**Your task:**
Beginning at the line containing "and the queues" in the material below and ending at the line containing "caught takes the", return each line exactly and add nothing.

Data section start

Lemma save_changes_keeps_order_witness :
  keys [("price", strs ["sale"]); ("access", strs ["vip"])] =
  keys [("price", JArr [JStr "sale"]); ("access", JArr [JStr "vip"])].
Proof.
  apply (save_changes_keeps_order sample_loads2 default_session
           {| dictionaries := [("price", strs ["sale"]); ("access", strs ["vip"])] |}
           two_categories_text "Dictionaries updated!"
           [("price", JArr [JStr "sale"]); ("access", JArr [JStr "vip"])]).
  - reflexivity.
  - constructor; [simpl; intros [H | []]; discriminate|].
    constructor; [intros [] | constructor].
  - reflexivity.
Defined.

(* ================================================================= *)
(** ** Empty keywords, at save time and at match time *)

(** A mapping with a number among the keywords, next to a category with the
    empty keyword, and a decoder for the example that knows its text. *)
Definition numbers_always_text : string :=
  ("{" ++ quoted "numbers" ++ ": [1], " ++ quoted "always" ++ ": [" ++ quoted "" ++ "]}")%string.

Definition numbers_always_dict : keyword_dict :=
  [("numbers", [AInt 1]); ("always", strs [""])].

Definition numbers_loads (text : string) : option json :=
  if String.eqb text numbers_always_text then
    Some (JObj [("numbers", JArr [JInt 1]); ("always", JArr [JStr ""])])
  else None.
(** A hum of three notes against a corpus of 25 entries that all match:
    the text query for [*UD] returns 20 of them, the audio query the
    first 10 of these. *)
Lemma audio_search_is_text_search_of_contour_witness :
  let file := {| main.filename := "hum.wav";
                 main.read := Ok [Byte.x01; Byte.x03; Byte.x01] |} in
  let db := repeat (demo_doc "a" "*UDU") 25 in
  let saved := with_file no_files "temp_audio/hum.wav" [Byte.x01; Byte.x03; Byte.x01] in
  main.os_makedirs (Os := demo_os) no_files main.temp_dir = (no_files, Ok tt)
  /\ main.read file = Ok [Byte.x01; Byte.x03; Byte.x01]
  /\ main.write_file (Os := demo_os) no_files "temp_audio/hum.wav"
       [Byte.x01; Byte.x03; Byte.x01] = (saved, Ok tt)
  /\ saved "temp_audio/hum.wav"%string = Some [Byte.x01; Byte.x03; Byte.x01]
  /\ main.search_by_audio_finally (O := demo_os) saved "temp_audio/hum.wav"
     = (without_file saved "temp_audio/hum.wav", Ok tt)
  /\ ~ ExtractionFails (L := demo_librosa) [Byte.x01; Byte.x03; Byte.x01]
  /\ exists (r : main.AudioResponse) (r' : main.ParsonsResponse),
      main.audio_to_contour (L := demo_librosa) saved "temp_audio/hum.wav"
      = Some "*UD"%string
      /\ snd (main.search_by_audio (L := demo_librosa) (O := demo_os) no_files db file)
         = Ok r
      /\ main.generated_contour r = Some "*UD"%string
      /\ main.search_by_parsons db "*UD" = Ok r'
      /\ length (main.results r') = 20
      /\ length (main.audio_results r) = 10
      /\ main.audio_results r = firstn 10 (main.results r').
Proof.
  intros file db saved.
  assert (Hok : ~ ExtractionFails (L := demo_librosa) [Byte.x01; Byte.x03; Byte.x01]).
  { intros Hfails.
    pose proof (audio_to_contour_fails (L := demo_librosa)
                  (with_file no_files "hum.wav" [Byte.x01; Byte.x03; Byte.x01])
                  "hum.wav" _ eq_refl Hfails) as Hnone.
    vm_compute in Hnone. discriminate. }
  do 5 (split; [reflexivity|]). split; [exact Hok|].
  destruct (audio_search_is_text_search_of_contour (L := demo_librosa) (O := demo_os)
              no_files no_files saved (without_file saved "temp_audio/hum.wav")
              db file _ eq_refl eq_refl eq_refl eq_refl eq_refl Hok)
    as (c & r & r' & Hc & Hrun & Hgen & Htext & Hres).
  assert (Hcontour : c = "*UD"%string).
  { vm_compute in Hc. injection Hc as <-. reflexivity. }
  subst c.
  exists r, r'. split; [vm_compute; reflexivity|].
  split; [now rewrite Hrun|]. split; [exact Hgen|]. split; [exact Htext|].
  assert (Hlen : length (main.results r') = 20).
  { assert (Hr' : Ok r' = main.search_by_parsons db "*UD") by now rewrite Htext.
    vm_compute in Hr'. injection Hr' as ->. reflexivity. }
  split; [exact Hlen|]. split; [|exact Hres].
  rewrite Hres, length_firstn, Hlen. reflexivity.
Defined.
(* ===== verification/Prelude.v ===== *)
(** * Xmin: a verification library for the X11 server core

    Xmin is an X11 server in C++17. This library models the core of it, under
    [src/src/server], as Gallina functions and proves what makes it correct.
    The server is one process with one thread: [server.cpp] polls the sockets,
    every [Connection] ([connection.cpp]) frames and dispatches the requests of
    a client, and the handlers call the operations of one [ServerState]
    ([server_state.cpp]), which keeps the windows, the other objects, the grabs
    and the queues of events of all clients. Concurrency is therefore the
    interleaving of operations, each of which runs to its end: the state
    machines below are relations whose steps are whole operations.

    ** Conventions

    An integer of [w] bits is a [Z] with its conversions written out ([wrap],
    [swrap], abbreviations [u8] to [i64]). A [std::unordered_map] is a [gmap],
    whose iteration order no theorem depends on; a [std::vector] is a list; a
    pointer to an object is its identifier. What may run out of memory and is
    caught takes the allocator's answers as an argument (a boolean, a function
    of the number of the call, [Memory] or [Allocs] for what plans and queues
    events), so that theorems hold for every failure; where the source has no
    handler for [std::bad_alloc] the process ends and the model does not go on.
    A loop that is not structural runs on fuel and its result is a [run]:
    [finished a], or [out_of_fuel]; termination is proved for the fuel the
    definition uses. Walks over the tree of windows have the number of windows
    as fuel ([tree_fuel]), which no chain of parents exceeds; the wildcard
    matcher a measure of pattern and name; the input loop of a connection the
    bytes it has; the writing loop the answers of the socket.

    ** Files

    - [Prelude]: integers, bits, lists, loops over maps, the [run] type,
      record updates, tactics and hints.
    - [Checked]: overflow-checked size arithmetic ([checked.hpp]).
    - [Wire]: the reader and the writer of the wire ([wire.cpp]);
      [PropertyData]: the byte order of property data ([property_data.cpp]).
    - [Atoms]: the atom table ([atom_table.cpp]); [Color]: colour names
      ([color.cpp]); [Font]: wildcards and glyphs ([font.cpp]).
    - [Resources]: [resource_registry.hpp], the one table of identifiers, and
      the operations of [ServerState] that wrap it.
    - [Events]: [client_event.hpp], the variant of all events.
    - [EventSink], [EventQueue]: the queues of events. The first is the
      interface, a class [EventSink] with the laws [EventSinkLaws], against
      which the clients of the queues are verified: a batch is queued as a
      whole or not at all. The second models [queue_event],
      [queue_events_atomically] and their companions and discharges the laws.
    - [Grabs]: the table of passive grabs, and its specification as a map
      from cells to grabs.
    - [Sync]: counters, alarms, fences and awaits of the SYNC extension.
    - [Region]: [region.cpp] over the interface [Pixman], whose laws
      [PixmanLaws] are the documented set semantics of pixman, a library that
      is not part of the sources; a concrete box algebra satisfies them.
    - [Windows], [Tree]: the records of windows, the queries that walk the
      tree ([is_descendant], [deepest_window_at], ...) and the operations that
      change its shape.
    - [Geometry]: what a resize keeps and exposes; pointer barriers.
    - [Properties]: properties of windows and devices and their accounts.
    - [Extensions]: [extension_registry.hpp].
    - [Encode], [Connection], [Flush], [Service]: [connection.cpp]. [Encode] is
      [encode_event]; [Connection] the output buffer, the setup handshake, the
      framing of requests and the delivery of events, against an interface to
      the server ([ConnectionServer] with [ConnectionServerLaws]); [Flush] the
      loop that writes to the socket; [Service] the first request handlers and
      the server made of the components, an instance of the interface.

    ** What the theorems show

    - Codecs: what is written is read back in both byte orders, readers stay
      in their buffer, and every event but those of selections has the size its
      header announces ([Wire], [PropertyData], [Encode]).
    - Tables: atoms are unique and permanent ([Atoms]); identifiers are
      registered once, within limits, and a client leaves nothing behind
      ([Resources]).
    - Events: a batch is queued as a whole or not at all under every failure
      of the allocator, and each client gets its events once and in order
      ([EventQueue]); through [EventSinkLaws] counter updates and property
      changes are transactions ([Sync], [Properties]).
    - Refinement: the table of passive grabs is a map from cells to grabs with
      the answers the specification gives ([Grabs]); the writing loop refines
      the stream that was queued ([Flush]).
    - Invariants by rule induction: the tree of windows ([Tree]), waiting
      clients and alarms ([Sync]), the account of property bytes
      ([Properties]), the grab table ([Grabs]).
    - Geometry: regions are sets and their operations set operations
      ([Region]); a resize keeps or exposes each point once, and barriers stop
      exactly the movements they block ([Geometry]).
    - Termination: the walks of the tree, the matcher and the loops over
      property data and input end ([Windows], [Tree], [Font], [PropertyData],
      [Connection]).
    - The connection: nothing is dispatched before authentication, every
      complete request is dispatched once and as sent, and how the stream is
      cut makes no difference ([Connection]).

    Some theorems state behaviour the program does not intend; they are the
    findings of the manifest: inactive alarms that keep notifying ([Sync]) and
    events of selections that are encoded too short and end the connection
    ([Connection]).

    ** Not modelled

    System calls (sockets, shared memory, the clock) are parameters: what they
    return is an argument. Generated tables (glyphs, keyboard maps) and
    vendored code are not modelled. Device input, focus and active grabs, the
    drawing and composition of surfaces, RENDER, Present, RandR, Composite,
    DAMAGE, selections, the remaining request handlers, the authority file,
    the client libraries, the viewer and the launcher are left out; the
    manifest lists each with the reason. *)

From stdpp Require Export base gmap list numbers option strings.
From Stdlib Require Export ZArith Lia.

Data section end

**Solution to the problem:**
    and the queues of events of all clients. Concurrency is therefore the
    interleaving of operations, each of which runs to its end: the state
    machines below are relations whose steps are whole operations.

    ** Conventions

    An integer of [w] bits is a [Z] with its conversions written out ([wrap],
    [swrap], abbreviations [u8] to [i64]). A [std::unordered_map] is a [gmap],
    whose iteration order no theorem depends on; a [std::vector] is a list; a
    pointer to an object is its identifier. What may run out of memory and is
    caught takes the allocator's answers as an argument (a boolean, a function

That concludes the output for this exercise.